** Opening RECORDS PROVIDED block **
Lemma fill_exact q s plan pick tail :
  queued q s -> producer s = PIdle -> fresh_pick (head_ s) pick -> list.last (tail_ s) = Some tail ->
  let n := free_run q tail in let todo := plan n in
  (length todo.1 <= n)%nat -> (todo.2 <= n)%nat ->
  exists pub s', call (4 + length todo.1) (Producer (Fill plan) pick) s = Ret (Committed todo.1 pub) s' /\ length pub = todo.2 /\
    take todo.2 todo.1 = take (length todo.1) pub.
Proof.
  intros (W & HP & TP & m & hp & tp & Hi & ->) Ep Hf Htail n todo Hb Hc. pose proof (nC_pos C HC).
  destruct (producer_begins _ _ _ _ _ _ s (Fill plan) pick (3 + length todo.1) Hi Ep) as [E Hi1]. cbn [Nat.add] in E |- *. rewrite E. clear E.
  destruct (writable_run_inv C HC Hpow _ _ _ _ _ _ _ pick Hi1) as (hp' & sn & Ea & Hr & Hm & Hi2). specialize (Hm Hf). subst hp'.
  pose proof (inv_order _ _ _ _ _ _ _ _ Hi2). cbn [begins] in *. pose proof (slot_in_range C HC (length W)).
  set (s1 := set_producer _ s) in *. set (s2 := set_tail (tail_ s1) sn s1) in *.
  rewrite (inv_tail _ _ _ _ _ _ _ _ Hi), fmap_last, (inv_at_tail _ _ _ _ _ _ _ _ Hi) in Htail. cbn [fmap option_fmap option_map] in Htail. injection Htail as <-.
  assert (n = (m + nC - length W) `min` (nC - length W mod nC))%nat as En.
  { unfold n, free_run. rewrite (offset_position C HC Hpow), Nat2Z.id, length_drop. lia. }
  rewrite <- En in Ea.
  assert (take_turn hd C (Producer (Fill plan) pick) s1 =
    Ret None (set_producer (PFill (mk_span (offset C (at_position (length W))) (Z.of_nat n)) todo.1 todo.2 0) s2)) as E1.
  { cbn [take_turn]. unfold producer_step. mstep. cbn [producer set_producer s1]. unfold writable_span.
    rewrite bind_assoc, (bind_Ret _ _ _ _ _ Ea). mstep. cbn [ssize]. by rewrite Nat2Z.id. }
  rewrite (call_goes_on _ _ _ _ E1). eapply (fill_finishes _ (drop m W)); [|reflexivity|cbn; lia|lia].
  exists W, HP, TP, m, m, tp. split; [|done]. apply producer_goes_inv; [done|apply prefix_nil|].
  cbn. rewrite (offset_position C HC Hpow). split_and!; try done; lia.
Qed.

Lemma consumer_begins W HP TP m hp tp s asks pick fuel :
  inv C W HP TP m hp tp s -> consumer s = CIdle ->
  let s1 := set_consumer (match asks with ReadableSize => CSize | Read size => CAvailable size | Look plan => CSpan plan end) s in
  call (S fuel) (Consumer asks pick) s = call fuel (Consumer asks pick) s1 /\ inv C W HP TP m hp tp s1.
Proof.
  intros Hi Ep s1. split.
  - apply call_goes_on. cbn [take_turn]. unfold consumer_step. mstep. by rewrite Ep.
  - apply consumer_goes_inv; [done|]. by destruct asks.
Qed.

Lemma readable_size_exact q s fuel pick :
  queued q s -> consumer s = CIdle -> fresh_pick (tail_ s) pick ->
  exists s', call (2 + fuel) (Consumer ReadableSize pick) s = Ret (Readable (Z.of_nat (length q))) s'.
Proof.
  intros (W & HP & TP & m & hp & tp & Hi & ->) Ep Hf. pose proof (nC_pos C HC).
  destruct (consumer_begins _ _ _ _ _ _ s ReadableSize pick (1 + fuel) Hi Ep) as [E Hi1]. cbn [Nat.add] in E |- *. rewrite E. clear E.
  destruct (acquire_tail_inv C HC _ _ _ _ _ _ _ pick Hi1) as (tp' & n & Ea & Hr & Hm & Hi2). specialize (Hm Hf). subst tp'.
  pose proof (inv_order _ _ _ _ _ _ _ _ Hi2). rewrite length_drop. eexists. apply call_returns. cbn [take_turn].
  unfold consumer_step. mstep. cbn [consumer set_consumer]. unfold readable_size. rewrite bind_assoc, (bind_Ret _ _ _ _ _ Ea).
  rewrite bind_assoc, (bind_Ret _ _ _ _ _ (own_head_exact _ _ _ _ _ _ _ _ Hi2)), (at_position_distance C HC) by lia.
  rewrite <- Nat2Z.inj_sub by lia. reflexivity.
Qed.

Lemma read_exact q s size pick :
  queued q s -> consumer s = CIdle -> fresh_pick (tail_ s) pick ->
  exists s', call (3 + size) (Consumer (Read size) pick) s = Ret (Got size (take size q)) s'.
Proof.
  intros (W & HP & TP & m & hp & tp & Hi & ->) Ep Hf. pose proof (nC_pos C HC).
  destruct (consumer_begins _ _ _ _ _ _ s (Read size) pick (2 + size) Hi Ep) as [E Hi1]. cbn [Nat.add] in E |- *. rewrite E. clear E.
  destruct (acquire_tail_inv C HC _ _ _ _ _ _ _ pick Hi1) as (tp' & n & Ea & Hr & Hm & Hi2). specialize (Hm Hf). subst tp'.
  pose proof (inv_order _ _ _ _ _ _ _ _ Hi2). set (s1 := set_consumer _ s) in *. set (s2 := set_head (head_ s1) n s1) in *.
  set (count := (size `min` (length W - m))%nat).
  assert (take_turn hd C (Consumer (Read size) pick) s1 = Ret None (set_consumer (CCopy size (at_position m) count []) s2)) as E1.
  { cbn [take_turn]. unfold consumer_step. mstep. cbn [consumer set_consumer s1]. rewrite (bind_Ret _ _ _ _ _ Ea).
    rewrite (bind_Ret _ _ _ _ _ (own_head_exact _ _ _ _ _ _ _ _ Hi2)), (at_position_distance C HC) by lia.
    assert (Z.to_nat (if Z.of_nat (length W) - Z.of_nat m <? Z.of_nat size then Z.of_nat (length W) - Z.of_nat m else Z.of_nat size) = count) as ->
      by (unfold count; destruct (Z.ltb_spec (Z.of_nat (length W) - Z.of_nat m) (Z.of_nat size)); lia). done. }
  rewrite (call_goes_on _ _ _ _ E1). destruct (read_finishes (set_consumer (CCopy size (at_position m) count []) s2) (drop m W)
    size (at_position m) count [] (Read size) pick (S size)) as (s' & Es); [|done|unfold count; cbn; lia|].
  - exists W, HP, TP, m, hp, (length W). split; [|done]. apply consumer_goes_inv; [done|].
    cbn [consumer_ok length]. unfold count. split_and!; try done; try lia. apply prefix_nil.
  - exists s'. rewrite Es. do 2 f_equal. unfold count. rewrite <- length_drop, <- firstn_firstn, (take_ge (drop m W)) by done. done.
Qed.

Lemma look_exact q s plan pick head :
  queued q s -> consumer s = CIdle -> fresh_pick (tail_ s) pick -> list.last (head_ s) = Some head ->
  let n := full_run q head in let todo := plan n in
  (todo.1 <= n)%nat -> (todo.2 <= n)%nat ->
  exists s', call (4 + todo.1) (Consumer (Look plan) pick) s = Ret (Looked (take todo.1 q) todo.2) s' /\ queued (drop todo.2 q) s'.
Proof.
  intros (W & HP & TP & m & hp & tp & Hi & ->) Ep Hf Hhead n todo Hb Hc. pose proof (nC_pos C HC).
  destruct (consumer_begins _ _ _ _ _ _ s (Look plan) pick (3 + todo.1) Hi Ep) as [E Hi1]. cbn [Nat.add] in E |- *. rewrite E. clear E.
  destruct (readable_run_inv C HC Hpow _ _ _ _ _ _ _ pick Hi1) as (tp' & sn & Ea & Hr & Hm & Hi2). specialize (Hm Hf). subst tp'.
  pose proof (inv_order _ _ _ _ _ _ _ _ Hi2). pose proof (slot_in_range C HC m).
  set (s1 := set_consumer _ s) in *. set (s2 := set_head (head_ s1) sn s1) in *.
  rewrite (inv_head _ _ _ _ _ _ _ _ Hi), fmap_last, (inv_at_head _ _ _ _ _ _ _ _ Hi) in Hhead. cbn [fmap option_fmap option_map] in Hhead. injection Hhead as <-.
  assert (n = (length W - m) `min` (nC - m mod nC))%nat as En.
  { unfold n, full_run. by rewrite (offset_position C HC Hpow), Nat2Z.id, length_drop. }
  rewrite <- En in Ea.
  assert (take_turn hd C (Consumer (Look plan) pick) s1 =
    Ret None (set_consumer (CLook (mk_span (offset C (at_position m)) (Z.of_nat n)) todo.1 todo.2 []) s2)) as E1.
  { cbn [take_turn]. unfold consumer_step. mstep. cbn [consumer set_consumer s1]. unfold readable_span.
    rewrite bind_assoc, (bind_Ret _ _ _ _ _ (own_head_exact _ _ _ _ _ _ _ _ Hi1)), bind_assoc, (bind_Ret _ _ _ _ _ Ea). mstep.
    cbn [ssize]. by rewrite Nat2Z.id. }
  rewrite (call_goes_on _ _ _ _ E1). eapply look_finishes; [|reflexivity|cbn; lia|cbn; lia|cbn; lia].
  exists W, HP, TP, m, hp, (length W). split; [|done]. apply consumer_goes_inv; [done|].
  cbn -[prefix]. rewrite (offset_position C HC Hpow). split_and!; try done; try lia. apply prefix_nil.
Qed.
End undisturbed.

(** ** The properties *)

Section claims.
  Context `{SizeT} (hd : hardening) (C : Z).

(** What an observer that reads the latest indices is told. *)
Definition observed (s : ring) : option (Z * bool * bool) :=
  match list.last (head_ s), list.last (tail_ s) with
  | Some head, Some tail => Some (size_approx C head tail, empty C head tail, full C head tail)
  | _, _ => None
  end.

Lemma observed_exact q s :
  2 <= C < 2 ^ (size_bits - 1) -> queued C q s ->
  observed s = Some (Z.of_nat (length q), bool_decide (length q = 0%nat), bool_decide (Z.of_nat (length q) = C)).
Proof.
  intros HC (W & HP & TP & m & hp & tp & Hi & ->). pose proof (inv_order _ _ _ _ _ _ _ _ Hi). pose proof (nC_pos C HC) as (? & En & ?).
  unfold observed. rewrite (inv_head _ _ _ _ _ _ _ _ Hi), (inv_tail _ _ _ _ _ _ _ _ Hi), !fmap_last.
  rewrite (inv_at_head _ _ _ _ _ _ _ _ Hi), (inv_at_tail _ _ _ _ _ _ _ _ Hi). cbn [fmap option_fmap option_map].
  assert (size_approx C (at_position m) (at_position (length W)) = Z.of_nat (length (drop m W))) as E.
  { destruct (index_distance_exact C (Z.of_nat m) (Z.of_nat (length W))) as [_ Hd]; [lia|]. destruct Hd as [Hd _]; [lia|].
    unfold size_approx. unfold SpscQueue.size_approx in Hd. unfold at_position. rewrite Hd, length_drop. lia. }
  unfold empty, full. rewrite E. set (n := length (drop m W)).
  assert (forall x, (Z.of_nat n =? x) = bool_decide (Z.of_nat n = x)) as Hb
    by (intros x; destruct (Z.eqb_spec (Z.of_nat n) x); [by rewrite bool_decide_eq_true_2|by rewrite bool_decide_eq_false_2]).
  rewrite !Hb. do 3 f_equal. apply bool_decide_ext. lia.
Qed.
** Closing RECORDS PROVIDED block **
▶ WHAT YOU HAVE TO DO
Starting at the line that contains "destruct (consumer_begins _ _ _ _ _ _ s ReadableSize" and stopping after the line that contains "set (count := (size", write out every line exactly as it appears above, and no other line.

▶ YOUR SOLUTION
  destruct (consumer_begins _ _ _ _ _ _ s ReadableSize pick (1 + fuel) Hi Ep) as [E Hi1]. cbn [Nat.add] in E |- *. rewrite E. clear E.
  destruct (acquire_tail_inv C HC _ _ _ _ _ _ _ pick Hi1) as (tp' & n & Ea & Hr & Hm & Hi2). specialize (Hm Hf). subst tp'.
  pose proof (inv_order _ _ _ _ _ _ _ _ Hi2). rewrite length_drop. eexists. apply call_returns. cbn [take_turn].
  unfold consumer_step. mstep. cbn [consumer set_consumer]. unfold readable_size. rewrite bind_assoc, (bind_Ret _ _ _ _ _ Ea).
  rewrite bind_assoc, (bind_Ret _ _ _ _ _ (own_head_exact _ _ _ _ _ _ _ _ Hi2)), (at_position_distance C HC) by lia.
  rewrite <- Nat2Z.inj_sub by lia. reflexivity.
Qed.

Lemma read_exact q s size pick :
  queued q s -> consumer s = CIdle -> fresh_pick (tail_ s) pick ->
  exists s', call (3 + size) (Consumer (Read size) pick) s = Ret (Got size (take size q)) s'.
Proof.
  intros (W & HP & TP & m & hp & tp & Hi & ->) Ep Hf. pose proof (nC_pos C HC).
  destruct (consumer_begins _ _ _ _ _ _ s (Read size) pick (2 + size) Hi Ep) as [E Hi1]. cbn [Nat.add] in E |- *. rewrite E. clear E.
  destruct (acquire_tail_inv C HC _ _ _ _ _ _ _ pick Hi1) as (tp' & n & Ea & Hr & Hm & Hi2). specialize (Hm Hf). subst tp'.
  pose proof (inv_order _ _ _ _ _ _ _ _ Hi2). set (s1 := set_consumer _ s) in *. set (s2 := set_head (head_ s1) n s1) in *.
  set (count := (size `min` (length W - m))%nat).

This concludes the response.